Lila Javan was 39 years old when she was diagnosed with AML the first time.
"Thirty-six hours later, I was in UCLA hospital on IV chemo, 24/7. And I didn't leave that hospital for two months," Javan said.
After months of chemo and a stem-cell transplant, Javan was back home with her cat, O'Malley. But four years later, the cancer came back.
"There were times when I thought I wasn't going to make it," she said.
Tolero Pharmaceuticals, is testing a drug called Alvocidib, which targets a protein called CDK9.
"It affects a particular protein that those AML cells like to express. It's a survival protein. It's a protein that helps them not die," said David Bearss, Ph.D., of Tolero Pharmaceuticals.
CDK9 allows cancer cells to ignore signals to die. Alvocidib lets the chemotherapy in to kill the cancer. Trials show it is improving remission rates. Bearss says 25 percent of AML patients have something in them that allows Alvocidib to work. They're tested for that before getting into the trial.

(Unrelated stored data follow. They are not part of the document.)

Lemma runs_push_back xs x s :
  undoes [] (bytes s) s → length (bytes s) = N → room s 2 → queue_repr l (bytes s) xs → length x = ql_item l →
  runs (rolls_back l (bytes s) xs) (push_back (queue_of l) x) s (λ r s',
    if decide (length xs = ql_length l) then r = Err QueueFull ∧ s' = s
    else r = Ok tt ∧ queue_repr l (bytes s') (xs ++ [x]) ∧ same_outside l (bytes s) (bytes s')).
Proof.
  intros Hu HN Hroom Hq Hx. pose proof Hq as (r & Hr & Hlen & Hrd & Hwr & Hcnt & Hs).
  pose proof (lo_buf _ _ Hl). pose proof (lo_N _ _ Hl). pose proof (lo_item _ _ Hl). pose proof (rolls_back_here xs s Hu Hq) as HI0.
  unfold room in Hroom. unfold push_back. eapply runs_let_full; [done|exact Hcnt|done|].
  destruct (decide (length xs = ql_length l)) as [Hfull|Hfull];
    [rewrite bool_decide_true by done; by apply runs_ret|rewrite bool_decide_false by done].
  eapply runs_let_read; [done|exact Hwr|]. cbn [queue_of q_buffer q_write_pos q_item_size].
  set (n := length xs) in *. pose proof (Nat.mod_upper_bound (r + n) (ql_length l) ltac:(lia)).
  replace (uadd (Z.of_nat (ql_buf l)) _) with (Z.of_nat (slot l (r + n))) by (unfold slot; rewrite uadd_small; nia).
  assert (Hfree : ∀ bs, (length bs ≤ ql_item l)%nat → queue_repr l (list_inserts (slot l (r + n)) bs (bytes s)) xs).
  { intros bs Hbs. apply (repr_free l N Hl _ r); try done. intros i Hi. apply mod_ne; unfold n in *; lia. }
  pose proof (slot_bounds l N Hl (r + n)).
  set (s1 := set_bytes (list_inserts (slot l (r + n)) x) s).
  assert (Hun : ∀ bs, (length bs ≤ ql_item l)%nat →
    undoes [] (list_inserts (slot l (r + n)) bs (bytes s)) (set_bytes (list_inserts (slot l (r + n)) bs) s)).
  { intros bs Hbs. apply undoes_uncovered; [done|constructor|lia]. }
  eapply runs_bind; [apply (runs_write_bytes _ s _ x (λ _ s', s' = s1)); [lia| |done]|].
  { intros k Hk. exists [], (list_inserts (slot l (r + n)) (take k x) (bytes s)).
    assert (length (take k x) ≤ ql_item l)%nat by (rewrite length_take; lia).
    split_and!; [by apply Hun|by apply Hfree|]. eapply same_outside_slot; [done|apply same_outside_refl|done|done]. }
  intros [] ? ->.
  assert (HI : ∀ c es, undoes es (bytes s1) c → rolls_back l (bytes s) xs c).
  { intros c es Hc. exists es, (bytes s1). split_and!; [done|apply Hfree; lia|].
    eapply same_outside_slot; [done|apply same_outside_refl|done|lia]. }
  eapply runs_bind; [apply (runs_advance l N Hl Hboard _ [] (bytes s1) s1 (ql_write l) ((r + n) mod ql_length l)
    (λ _ s', ∃ es, undoes es (bytes s1) s' ∧ tail (journal s') = tail (journal s) + Z.of_nat (record_size usize_bytes) ∧
       bytes s' = list_inserts (ql_write l) (usize_to_bytes (Z.of_nat ((r + S n) mod ql_length l * ql_item l))) (bytes s1)));
    [by apply Hun; lia|cbn; by rewrite length_inserts|set_solver|done|cbn; eapply (word_slot l N Hl); [done..|set_solver|lia]|cbn; lia|done|]|].
  { intros s' es Hs' Hb Ht. exists es. rewrite mod_succ in Hb. by rewrite Nat.add_succ_r. }
  intros [] s2 (es & Hu2 & Ht & Hb2).
  assert (HN2 : length (bytes s2) = N) by (rewrite Hb2; cbn; by rewrite !length_inserts).
  pose proof (vars_ne l N Hl) as (Hrw & Hrc & Hwc). pose proof (lo_length _ _ Hl).
  assert (Hv : ∀ i, (i ≤ ql_length l)%nat → is_usize (Z.of_nat (i * ql_item l))) by (intros i Hi; unfold is_usize; nia).
  assert (Hcu : ∀ i, (i ≤ ql_length l)%nat → is_usize (Z.of_nat i)) by (intros i Hi; unfold is_usize; nia).
  assert (Hrd2 : word (bytes s2) (ql_read l) (Z.of_nat (r * ql_item l))).
  { rewrite Hb2. cbn. words l N Hl. }
  assert (Hcnt2 : word (bytes s2) (ql_count l) (Z.of_nat n)).
  { rewrite Hb2. cbn. words l N Hl. }
  eapply runs_bind; [apply (runs_count _ es (bytes s1) s2 n _ (S n)
    (λ _ s', rolls_back l (bytes s) xs s' ∧ bytes s' = list_inserts (ql_count l) (usize_to_bytes (Z.of_nat (S n))) (bytes s2))); try done;
    [lia|pose proof (Hcu (S n) ltac:(lia)) as [? ?]; rewrite uadd_small; lia|by split; [eapply HI|]]|].
  intros [] s3 [HI3 Hb3]. apply runs_ret; [done|]. split; [done|]. split.
  - exists r. rewrite length_app, Nat.add_1_r. fold n. rewrite Hb3. split_and!; [done|lia|..].
    + words l N Hl.
    + words l N Hl. rewrite Hb2. words l N Hl. apply Hv, Nat.lt_le_incl, Nat.mod_upper_bound. lia.
    + words l N Hl. apply Hcu. lia.
    + eapply slots_word; try done; [|by var|apply length_usize_to_bytes]. rewrite Hb2.
      eapply slots_word; try done; [cbn; by rewrite length_inserts| |by var|apply length_usize_to_bytes].
      apply slots_snoc; [|done|cbn; rewrite <-Hx; apply slice_inserts; lia].
      apply (slots_free l N Hl); [done..|lia|]. intros i Hi. apply mod_ne; unfold n in *; lia.
  - rewrite Hb3, Hb2. repeat (eapply same_outside_var; [done| |cbn; by rewrite ?length_inserts|by var|apply length_usize_to_bytes]).
    eapply same_outside_slot; [done|apply same_outside_refl|done|lia].
Qed.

"It asks the question, 'What is the mechanism the cell is using to live?' And if it's using this particular protein, then we know the drug will work," Bearss said.
Javan is in remission again, but she's still excited about Alvocidib's potential.

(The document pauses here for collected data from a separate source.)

Lemma runs_try_take s c h t :
  undoes [] (bytes s) s → sem_repr (bytes s) c h → room s 2 →
  runs (rolls s) (try_take task_ptr (sem_of l) t) s (λ r s', (∃ es, undoes es (bytes s) s') ∧
    if 0 <? c then r = Ok tt ∧ sem_repr (bytes s') (c - 1) (task_ptr t) ∧ sem_frame (bytes s) (bytes s')
    else r = Err tt ∧ s' = s).
Proof.
  intros Hu Hr Hroom. pose proof Hr as [Hc Hh Ha Hb]. pose proof Hc as (Hcl & _ & Hcu). pose proof Hh as (Hhl & _).
  unfold room in Hroom. assert (HI0 : rolls s s) by by exists [].
  unfold try_take. cbn [sem_of sem_count sem_mutex_holder]. apply (runs_let_read _ _ _ c); [done|done|].
  destruct (Z.ltb_spec 0 c) as [Hpos|Hpos]; [|by apply runs_ret].
  assert (Hc1 : is_usize (c - 1)) by (unfold is_usize in *; lia).
  eapply runs_bind; [apply (runs_update_var Hboard (rolls s) [] (bytes s) s (sl_count l) c _ (λ _ s', ∃ es,
    undoes es (bytes s) s' ∧ bytes s' = list_inserts (sl_count l) (usize_to_bytes (c - 1)) (bytes s) ∧
    tail (journal s') = tail (journal s) + Z.of_nat (record_size usize_bytes))); [done|done|lia|lia|by eauto|]|].
  { intros s' es Hs' Hb' Ht. exists es. rewrite usub_small in Hb' by (unfold is_usize in *; lia). done. }
  intros [] s1 (es1 & Hu1 & Hb1 & Ht1).
  destruct (sem_set_count _ _ _ _ Hr Hc1) as [Hr1 Hf1]. rewrite <-Hb1 in Hr1, Hf1.
  assert (Hlen1 : length (bytes s1) = length (bytes s)) by by destruct Hf1.
  eapply runs_bind; [apply (runs_borrow_mut Hboard (rolls s) es1 (bytes s) s1 (sl_holder l)
    (λ _ s', bytes s' = bytes s1 ∧ undoes (es1 ++ [word_entry (sl_holder l) (bytes s1)]) (bytes s) s')); [done| |lia|lia|by eauto|by auto]|].
  { by eapply (word_object (bytes s)). }
  intros [] s2 (Hb2 & Hu2).
  assert (Hu3 : undoes (es1 ++ [word_entry (sl_holder l) (bytes s1)]) (bytes s)
    (set_bytes (list_inserts (sl_holder l) (usize_to_bytes (task_ptr t))) s2)).
  { eapply undoes_covered; [done|apply elem_of_app; right; constructor|apply word_entry_covers; [lia|apply length_usize_to_bytes]|].
    rewrite length_usize_to_bytes, Hb2. lia. }
  eapply runs_bind; [apply (runs_write_usize (rolls s) s2 (sl_holder l) _
    (λ _ s', s' = set_bytes (list_inserts (sl_holder l) (usize_to_bytes (task_ptr t))) s2)); [rewrite Hb2; lia|by eauto|by eauto|done]|].
  intros [] ? ->. apply runs_ret; [by eauto|]. split; [by eauto|]. split; [done|]. cbn. rewrite Hb2.
  destruct (sem_set_holder _ _ _ (task_ptr t) Hr1 (Hptr t)) as [Hr2 Hf2]. split; [done|]. by eapply sem_frame_trans.
Qed.

Lemma runs_give s c h :
  undoes [] (bytes s) s → sem_repr (bytes s) c h → room s 1 → c ≤ sl_size l → is_usize (sl_size l) →
  runs (rolls s) (give (sem_of l)) s (λ r s', (∃ es, undoes es (bytes s) s') ∧
    if c =? sl_size l then r = false ∧ s' = s
    else r = true ∧ sem_repr (bytes s') (c + 1) h ∧ sem_frame (bytes s) (bytes s')).
Proof.
  intros Hu Hr Hroom Hle Hsz. pose proof Hr as [Hc Hh Ha Hb]. pose proof Hc as (Hcl & _ & Hcu).
  unfold room in Hroom. assert (HI0 : rolls s s) by by exists [].
  unfold give. cbn [sem_of sem_count sem_size]. apply (runs_let_read _ _ _ c); [done|done|].
  destruct (Z.eqb_spec c (sl_size l)) as [He|He]; [by apply runs_ret|].
  assert (Hc1 : is_usize (c + 1)) by (unfold is_usize in *; lia).
  eapply runs_bind; [apply (runs_assert _ _ _ (λ _ s', s' = s)); [apply Z.ltb_lt; lia|done|done]|]. intros [] ? ->.
  eapply runs_bind; [apply (runs_update_var Hboard (rolls s) [] (bytes s) s (sl_count l) c _ (λ _ s', ∃ es,
    undoes es (bytes s) s' ∧ bytes s' = list_inserts (sl_count l) (usize_to_bytes (c + 1)) (bytes s))); [done|done|lia|lia|by eauto|]|].
  { intros s' es Hs' Hb' Ht. exists es. rewrite uadd_small in Hb' by (unfold is_usize in *; lia). done. }
  intros [] s1 (es1 & Hu1 & Hb1). destruct (sem_set_count _ _ _ _ Hr Hc1) as [Hr1 Hf1]. rewrite <-Hb1 in Hr1, Hf1.
  apply runs_ret; [by eauto|]. split; [by eauto|]. done.
Qed.
End sem.

(** ** In the kernel *)

Section kernel.
Context `{Arch, Board, TxFeatures} (Hcache : cache_ok).

(** Task [t] makes a system call on a semaphore of count [c] and holder [h]. *)
Record sem_call (l : semlayout) (n : nat) (bs : list Z) (c h : Z) (k : kernel) (C : contents) (t : nat) (b : tcb) (bb : bool) : Prop := {
  sl_kinv : kinv k C None;
  sl_waiters : waiters_blocked (tasks k) C;
  sl_caller : in_syscall k t b;
  sl_cpu : cpu_ok k;
  sl_ready : ready bb n n (length bs) bs (kmem k) (tx_of k b);
  sl_journal : 2 * Z.of_nat (record_size usize_bytes) ≤ JOURNAL_SIZE;
  sl_repr : sem_repr l (kmem k) c h;
}.

Lemma ready_empty bb n i k bs m x : ready bb n i k bs m x → undoes [] (bytes (tx_pm x)) (tx_pm x) ∧ tail (journal (tx_pm x)) = 0 ∧ bytes (tx_pm x) = m.
Proof.
  intros [_ _ Hu _ _]. pose proof Hu as (Hj & _ & E). cbn in E. split; [by rewrite E|]. split; [|done].
  destruct Hj as (_ & _ & _ & l0 & rest & _ & -> & Hr). inversion Hr as [|? es e]; [done|].
  exfalso. by apply (app_cons_not_nil es [] e).
Qed.

Lemma exec_sem_tx {T} (f : prog pmem T) l n bs c h k C t b bb (Q : T → pmem → Prop) :
  sem_call l n bs c h k C t b bb →
  (undoes [] (bytes (tx_pm (tx_of k b))) (tx_pm (tx_of k b)) → room (tx_pm (tx_of k b)) 2 →
   runs (λ x, ∃ es, undoes es (kmem k) x) f (tx_pm (tx_of k b)) (λ r s', (∃ es, undoes es (kmem k) s') ∧ Q r s')) →
  ∃ r d p, exec (kernel_tx (tx_run_no_replay f)) (masked k) = Done r (tx_upd t d (masked k)) ∧ bytes (tx_pm d) = bytes p ∧ Q r p.
Proof.
  intros [Hk Hw Hsc Hcpu Hr Hj Hs] Hf. destruct (ready_empty _ _ _ _ _ _ _ Hr) as (Hu & Ht & Hm).
  destruct (runs_exec _ _ _ _ (Hf Hu ltac:(unfold room; rewrite Ht; lia))) as (r & p & Ef & [es (Hj' & _)] & HQ).
  destruct (exec_run_no_replay Hcache f bb n bs (kmem k) (tx_of k b) r p Hr Ef (ex_intro _ es Hj')) as (d & E & Hd & _).
  exists r, d, p. split; [|done]. apply (exec_kernel_tx _ (masked k) t b); [by destruct Hsc|exact E].
Qed.

(** The first waiter is not ready, so giving never yields. *)
Lemma exec_give_yields l k C t b xs :
  kinv k C None → waiters_blocked (tasks k) C → in_syscall k t b → C !! WaitList (sl_wait l) = Some xs →
  exec (give_yields (sem_of l)) k = Done false k.
Proof.
  intros Hk Hw [Hc Hb _ _ _] HC. unfold give_yields. cbn [sem_of sem_wait_list].
  pose proof (exec_peek_front is_ready_list (ls k) C (WaitList (sl_wait l)) xs (k_repr _ _ _ _ Hk) eq_refl HC) as E.
  rewrite (exec_bind_done _ _ _ (snd <$> hd_error xs) k); [|rewrite (exec_on_lists _ _ _ _ E); by destruct k].
  destruct xs as [|e xs]; [done|].
  destruct (k_entries _ _ _ _ Hk _ _ e HC (list_elem_of_here _ _)) as (t' & o & b' & -> & Hb').
  cbn [fmap option_fmap option_map hd_error snd item_task unwrap_unchecked bind].
  run (exec_deref_task _ _ _ Hb'). run (exec_current _ _ Hc). run (exec_deref_task _ _ _ Hb).
  cbn. do 2 f_equal. rewrite bool_decide_false; [by rewrite andb_false_r|].
  rewrite (Hw t' b' Hb'); [done|]. exists (sl_wait l), o. eexists. split; [exact HC|]. constructor.
Qed.
End kernel.

(** C23: Taking a semaphore: with a positive count it is counted down and the
    caller recorded as the holder; otherwise the call fails at once, or panics
    because the timeout overflows, or the caller blocks on the wait list and
    yields in the middle of the critical section, to try again with what remains
    of its time. *)
Theorem take_attempt_correct `{Arch, Board, TxFeatures} time_bits task_ptr l n bs c h k C t b bb yield wait_ticks xs o :
  board_ok → opt_tx_cache_space = true → cache_ok → (∀ t, is_usize (task_ptr t)) →
  sem_call l n bs c h k C t b bb → C !! WaitList (sl_wait l) = Some xs → free (ls k) (EventNode t) (BlockItem t o) →
  let r := exec (take_attempt time_bits task_ptr yield (sem_of l) t wait_ticks None) k in
  let w := tick_counter (tm k) + wait_ticks in
  if 0 <? c then
    ∃ k', r = Done (TakeDone (Ok tt)) k' ∧ kinv k' C None ∧ same_status (tasks k) (tasks k') ∧
      sem_repr l (kmem k') (c - 1) (task_ptr t) ∧ sem_frame l (kmem k) (kmem k') ∧ kcpu k' = kcpu k
  else if wait_ticks =? 0 then
    ∃ k', r = Done (TakeDone (Err tt)) k' ∧ kinv k' C None ∧ same_status (tasks k) (tasks k') ∧ kmem k' = kmem k ∧ kcpu k' = kcpu k
  else if w <=? MAX_DELAY_TIME time_bits then
    ∃ k2, kinv k2 (block_on (tasks k) (sl_wait l) t o w C) None ∧
      same_status (set_state Blocked t (tasks k)) (tasks k2) ∧ kmem k2 = kmem k ∧ kcpu k2 = kcpu (masked k) ∧ log_idle k2 ∧
      ∀ k3, exec yield k2 = Done tt k3 → kcpu k3 = kcpu k2 →
        r = Done (TakeAgain (if w <=? tick_counter (tm k3) then 0 else w - tick_counter (tm k3)) w) (lset (kcpu k) k3)
  else r = Failed Panic.
Proof.
  intros Hboard Hopt Hcache Hp Hcall HC Hf r w. pose proof Hcall as [Hk Hw Hsc Hcpu Hr Hj Hs].
  destruct (exec_sem_tx Hcache (try_take task_ptr (sem_of l) t) l n bs c h k C t b bb _ Hcall
    (λ Hu Hroom, runs_try_take Hboard task_ptr Hp l _ c h t Hu Hs Hroom)) as (res & d & p & E & Em & HQ).
  destruct (after_tx k C t b d Hk Hw Hsc) as (Hk1 & Hw1 & Hst & _).
  unfold r, take_attempt. destruct (0 <? c).
  - destruct HQ as (-> & Hs' & Hfr). exists (lset (kcpu k) (tx_upd t d (masked k))). split_and!; try done.
    + apply exec_critical; [done| |done]. by run E.
    + cbn. by rewrite Em.
    + cbn. by rewrite Em.
  - destruct HQ as (-> & ->). destruct (wait_ticks =? 0).
    + exists (lset (kcpu k) (tx_upd t d (masked k))). split_and!; try done. apply exec_critical; [done| |done]. by run E.
    + assert (Hat : exec (wakeup_at time_bits None wait_ticks) (tx_upd t d (masked k)) =
        if w <=? MAX_DELAY_TIME time_bits then Done w (tx_upd t d (masked k)) else Failed Panic).
      { unfold wakeup_at. rewrite (exec_bind_done _ _ _ (tick_counter (tm k)) (tx_upd t d (masked k))) by done.
        unfold time_checked_add. fold w. by destruct (w <=? MAX_DELAY_TIME time_bits). }
      destruct (w <=? MAX_DELAY_TIME time_bits).
      * destruct (block_step k C t b d Hk Hw Hsc (sl_wait l) w xs o HC Hf) as (k2 & Hex & Hk2 & Hw2 & Hst2 & Em2 & Ecpu & _ & _ & _ & Hidle).
        exists k2. split_and!; try done; [by rewrite Em2, Em|]. intros k3 Ey Ec3.
        apply exec_critical; [done| |by rewrite Ec3]. run E. run Hat. run Hex. by run Ey.
      * apply exec_critical_fail; [done|]. run E. by rewrite exec_bind, Hat.
Qed.

(** C24: Giving a semaphore: below its size the count goes up and the first waiter
    is woken; at its size nothing happens. The caller never yields, also when the
    woken task is more important: the test looks at a task that still blocks. *)
Theorem semaphore_give_correct `{Arch, Board, TxFeatures} l n bs c h k C t b bb yield xs :
  board_ok → opt_tx_cache_space = true → cache_ok →
  sem_call l n bs c h k C t b bb → c ≤ sl_size l → is_usize (sl_size l) → C !! WaitList (sl_wait l) = Some xs →
  let r := exec (semaphore_give yield (sem_of l)) k in
  if c =? sl_size l then
    ∃ k', r = Done tt k' ∧ kinv k' C None ∧ same_status (tasks k) (tasks k') ∧ kmem k' = kmem k ∧ kcpu k' = kcpu k
  else
    ∃ k' C' ts', r = Done tt k' ∧ kinv k' C' None ∧ waiters_blocked (tasks k') C' ∧ woken (tasks k) xs C C' ts' ∧
      same_status ts' (tasks k') ∧ sem_repr l (kmem k') (c + 1) h ∧ sem_frame l (kmem k) (kmem k') ∧ kcpu k' = kcpu k ∧ log_idle k'.
Proof.
  intros Hboard Hopt Hcache Hcall Hle Hsz HC r. pose proof Hcall as [Hk Hw Hsc Hcpu Hr Hj Hs].
  destruct (exec_sem_tx Hcache (give (sem_of l)) l n bs c h k C t b bb _ Hcall
    (λ Hu Hroom, runs_give Hboard l _ c h Hu Hs ltac:(unfold room in *; lia) Hle Hsz)) as (res & d & p & E & Em & HQ).
  destruct (after_tx k C t b d Hk Hw Hsc) as (Hk1 & Hw1 & Hst & b1 & Hsc1).
  unfold r, semaphore_give. destruct (c =? sl_size l).
  - destruct HQ as (-> & ->). exists (lset (kcpu k) (tx_upd t d (masked k))). split_and!; try done.
    rewrite (exec_bind_done _ _ _ false (lset (kcpu k) (tx_upd t d (masked k)))); [done|].
    apply exec_critical; [done| |done]. by run E.
  - destruct HQ as (-> & Hs' & Hfr).
    destruct (wake_step k C t b d Hk Hw Hsc (sl_wait l) xs HC) as (k2 & C' & ts & Hex & Hk2 & Hw2 & Hwk & Hst2 & Em2 & Ecpu & _ & _ & Hidle).
    exists (lset (kcpu k) k2), C', ts. split_and!; try done.
    + rewrite (exec_bind_done _ _ _ false (lset (kcpu k) k2)); [done|]. apply exec_critical; [done| |done].
      run E. run (exec_give_yields l _ C t b1 xs Hk1 Hw1 Hsc1 HC). cbn [sem_of sem_wait_list]. by run Hex.
    + cbn. by rewrite Em2, Em.
    + cbn. by rewrite Em2, Em.
Qed.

"It's amazing. You know, like I said, it would be a total game changer and so many people would be helped," she said.
The Alvocidib trial has enrolled 400 patients and is being run at nine sites in the U.S. and Canada. It's open only to people who have positive responses to the test. But, Tolero expects to run a bigger randomized study soon and will have a better idea of how long Alvocidib can extend people's lives.